French police on Wednesday arrested former Kosovo Prime Minister Ramush Haradinaj, a guerrilla commander during the 1998-99 Kosovo war, on a Serbian warrant, French police sources and Kosovo's Foreign Ministry said.
Serbia considers Haradinaj a war criminal for his role in leading a guerrilla insurgency in its former southern province of Kosovo, which declared independence with Western backing in 2008.
Haradinaj served briefly as prime minister of Kosovo in 2004 and 2005, while it was a ward of the United Nations, before being tried and acquitted twice of war crimes at a U.N. court in The Hague.
"He was stopped by French authorities based on an arrest warrant issued by Serbia in 2004, which for us is unacceptable," the Kosovo Foreign Ministry said in a statement.
The ministry said it was doing everything possible to secure his release, which it expected to happen.
French border police arrested him upon his arrival at Basel-Mulhouse airport in eastern France on a flight from Pristina, the sources said.

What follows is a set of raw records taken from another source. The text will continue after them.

(* ===== verification/DnsName.v ===== *)
(** * DnsName: domain names on the wire ([encode_name] and [parse_name] of
    [libx/x/dns/dns_packet.c])

    A packet is a block of bytes; a C string is the list of its characters
    before the terminator.  [-1] is the failure of [fallible]. *)

From S2P Require Import Prelude Wire.

(** A name cut at its dots. *)
Fixpoint split_dot (label : list Z) (name : list Z) : list (list Z) :=
  match name with
  | [] => [label]
  | c :: name => if (c =? 46)%Z then label :: split_dot [] name else split_dot (label ++ [c]) name
  end.

(** The body of [encode_name]'s loop where a label ends: [i] is [w.2 - base]. *)
Definition put_label (base : nat) (outcap : Z) (label : list Z) (w : list Z * nat) : fallible (list Z * nat) :=
  let lablen := Z.of_nat (length label) in
  if (63 <? lablen)%Z then fail
  else if (outcap <? Z.of_nat (w.2 - base) + 1 + lablen)%Z then fail
  else
    w ⇐ lift (put w (u8 lablen));
    lift (puts w label).

(** [name] is what the loop has still to read, [label] the characters since
    [label_start], [j] the index. *)
Fixpoint encode_name_loop (base : nat) (outcap : Z) (name label : list Z) (j : nat) (w : list Z * nat)
    : fallible (list Z * nat) :=
  match name with
  | [] =>
      if decide (length label = 0) then (if decide (j = 0) then ok w else fail)
      else put_label base outcap label w
  | c :: name =>
      if (c =? 46)%Z then
        if decide (length label = 0) then fail
        else w ⇐ put_label base outcap label w; encode_name_loop base outcap name [] (S j) w
      else encode_name_loop base outcap name (label ++ [c]) (S j) w
  end.

(** [encode_name(buf + base, outcap, name)]: the block, and the cursor past
    the name. *)
Definition encode_name (outcap : Z) (name : list Z) (w : list Z * nat) : fallible (list Z * nat) :=
  let base := w.2 in
  w ⇐ encode_name_loop base outcap name [] 0 w;
  if (outcap <? Z.of_nat (w.2 - base) + 1)%Z then fail
  else lift (put w 0%Z).

(** The loop of [parse_name]; [out] is the destination with its cursor. *)
Fixpoint parse_name_loop (fuel : nat) (buf : list Z) (len : Z) (out_cap : Z) (cur : Z)
    (followed : option Z) (seen : list Z) (out : list Z * nat) : fallible (Z * (list Z * nat)) :=
  match fuel with
  | 0 => None
  | S fuel =>
      if (len <=? cur)%Z then fail else
      c ⇐ lift (buf !! Z.to_nat cur);
      if (Z.land c 0xC0 =? 0xC0)%Z then
        if (len <=? cur + 1)%Z then fail else
        lo ⇐ lift (buf !! Z.to_nat (cur + 1));
        let target := Z.lor (Z.shiftl (Z.land c 0x3F) 8) lo in
        let followed := match followed with None => Some (cur + 2)%Z | f => f end in
        if existsb (Z.eqb target) seen then fail
        else if (64 <=? Z.of_nat (length seen))%Z then fail
        else parse_name_loop fuel buf len out_cap target followed (seen ++ [target]) out
      else if (Z.land c 0xC0 =? 0x80)%Z || (Z.land c 0xC0 =? 0x40)%Z then fail
      else if (c =? 0)%Z then
        let end_off := match followed with None => (cur + 1)%Z | Some e => e end in
        out_i ⇐ lift (match out.2 with
                      | 0 => Some 0
                      | S i => x ← out.1 !! i; Some (if (x =? 46)%Z then i else S i)
                      end);
        if (out_cap <=? Z.of_nat out_i)%Z then fail
        else d ⇐ lift (mem_set out.1 out_i 0%Z); ok (end_off, (d, out_i))
      else
        if (len <? cur + 1 + c)%Z then fail
        else if (out_cap <=? Z.of_nat out.2 + c + 1)%Z then fail
        else
          src ⇐ lift (mem_read buf (Z.to_nat (cur + 1)) (Z.to_nat c));
          out ⇐ lift (puts out src);
          out ⇐ lift (put out 46%Z);
          parse_name_loop fuel buf len out_cap (cur + 1 + c) followed seen out
  end.

(** Every pointer is new in [seen], which holds 64, and between two pointers
    the cursor moves up: [parse_fuel] rounds are enough. *)
Definition parse_fuel (len : Z) : nat := 66 * S (Z.to_nat len).

(** [parse_name(buf, len, pos, out, out_cap)] with [out] an array of
    [out_cap] bytes: the offset past the name and the C string. *)
Definition parse_name (buf : list Z) (len pos : Z) (out_cap : nat) : fallible (Z * list Z) :=
  '(end_off, (d, n)) ⇐ parse_name_loop (parse_fuel len) buf len (Z.of_nat out_cap) pos None []
                         (replicate out_cap 0%Z, 0);
  ok (end_off, take n d).

(** ** The wire form *)

Definition label_ok (l : list Z) : Prop := 0 < length l <= 63 /\ Forall (fun c => c <> 46%Z) l.

Definition wire_labels (ls : list (list Z)) : list Z := ls ≫= fun l => Z.of_nat (length l) :: l.

Fixpoint join_dot (ls : list (list Z)) : list Z :=
  match ls with
  | [] => []
  | [l] => l
  | l :: ls => l ++ 46%Z :: join_dot ls
  end.

(** The labels of a name: none for the root. *)
Definition name_labels (name : list Z) : list (list Z) :=
  if decide (name = []) then [] else split_dot [] name.

Definition wire_name (name : list Z) : list Z := wire_labels (name_labels name) ++ [0%Z].

Definition name_ok (name : list Z) : Prop := Forall label_ok (name_labels name).

#[export] Instance name_ok_dec name : Decision (name_ok name).
Proof. unfold name_ok, label_ok. apply _. Defined.

Lemma split_dot_nonempty label name : split_dot label name <> [].
Proof.
  revert label. induction name as [|c name IH]; intros label; cbn [split_dot]; [done|].
  destruct (c =? 46)%Z; [done|apply IH].
Qed.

A French judiciary source said that investigators would on Thursday begin looking into whether there were reasons not to execute the extradition request, especially in the case that it had been issued for political reasons.
They will look at whether he has already been tried before the U.N. court on the same charges as those the arrest warrant were issued on, the source added.
Haradinaj, the leader of the opposition Alliance for the Future of Kosovo, was travelling on a diplomatic passport when French authorities stopped him.
In June 2015, Haradinaj was arrested by Slovenian police but was released after two days following diplomatic pressure. Kosovo and France enjoy good diplomatic relations, and Paris remains one of the biggest supporters of the youngest European state.